Research Paper Volume 17, Issue 11 pp 2809—2843

Figure 2. Functional enrichment and transcriptional analysis of aging-associated skeletal muscle-specific CpG loci. (A, B) Ingenuity canonical pathways of aging-related CpGs and classification of diseases and functions. Canonical pathways are ranked by -log(p-value) (right x-axis) and associated molecules shown (A). Disease and function categories are similarly ranked and visualized (B). Pathways directly linked to muscle functions are marked with an asterisk (*). These pathways were identified through IPA program. (C) mRNA Transcriptional Levels of Genes Associated with Aging-Related CpGs. Nine genes showed methylation deceleration at the target CpG sites with aging, while nine others displayed methylation acceleration. mRNA transcription levels of the methylation-decelerated genes are presented in the left graph, and the methylation-accelerated genes are shown in the right graph. All mRNA levels correspond to genes with muscle-specific CpGs associated with aging, measured using RT-qPCR in pectoralis major muscle. Tissue samples from 11 individuals were used and categorized into two age groups. The young group (n = 6) consisted of individuals aged 21, 24, 27, 29, 33, and 35 years, including three males and three females.

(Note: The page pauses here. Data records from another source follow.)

(** * Paginated REST client: a shallow embedding of [api_client.py]

    The development follows the layout of the Python module:

    - [Py]          the Python values and primitives the client relies on
                    (JSON-like data, truthiness, [dict] operations, the
                    exceptions that can escape);
    - [RateLimiter] the class of the same name, over a modelled clock
                    that reads in binary64 as [time.time()] does;
    - [Urllib]      the interface of [urllib.parse] as the client uses it,
                    with a small executable model for concrete runs;
    - [Client]      [PaginatedAPIClient]: [_make_request],
                    [_find_data_array], [get_paginated_data] and the
                    request building of [get_paginated_data_by_url].

    Numbers are integers ([Z]) in JSON data; clock readings, rates and
    intervals are Python floats, that is binary64 ([PrimFloat.float])
    with its rounding. *)

From Stdlib Require Import String Ascii List ZArith Bool Lia.
From Stdlib Require Floats.
Import ListNotations.

Set Warnings "-inexact-float".

Local Open Scope string_scope.
Local Open Scope Z_scope.

(* ================================================================== *)
(** * Python values and primitives *)
(* ================================================================== *)

Module Py.

(** What [response.json()] returns, and what request parameters hold.
    A [dict] keeps insertion order, so it is an association list. *)
#[warnings="-register-all"] Inductive json : Type :=
| JNull
| JBool (b : bool)
| JNum (n : Z)
| JStr (s : string)
| JList (l : list json)
| JDict (d : list (string * json)).

(** Exceptions that can leave the client. *)
Inductive exn : Type :=
| RequestException (msg : string)
| ValueError
| KeyError
| AttributeError
| TypeError
| ZeroDivisionError.

(** Computations that may raise. *)
Definition result (A : Type) : Type := (exn + A)%type.

Definition ret {A} (a : A) : result A := inr a.
Definition raise {A} (e : exn) : result A := inl e.

Definition bind {A B} (m : result A) (k : A -> result B) : result B :=
  match m with
  | inl e => inl e
  | inr a => k a
  end.

Declare Scope py_scope.
Delimit Scope py_scope with py.
Notation "x <- m ;; k" := (bind m (fun x => k))
  (at level 100, m at next level, right associativity) : py_scope.

(** Python truthiness, [bool(v)]. *)
Definition str_truthy (s : string) : bool :=
  negb (String.eqb s "").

The old group (n = 5) included individuals aged 63, 65, 68, 74, and 77 years, comprising four males and one female. Genes with target CpGs located in the regulatory regions TSS1500, TSS200, and 5'UTR are marked with a hash (#). Statistical significance was assessed using Student’s t-test, with significant differences indicated as ^*p < 0.05, ^**p < 0.01, and ^***p < 0.001. Data are presented as the mean ± standard error of the mean (SEM), highlighting significant differences across groups. IGR, intergenic region.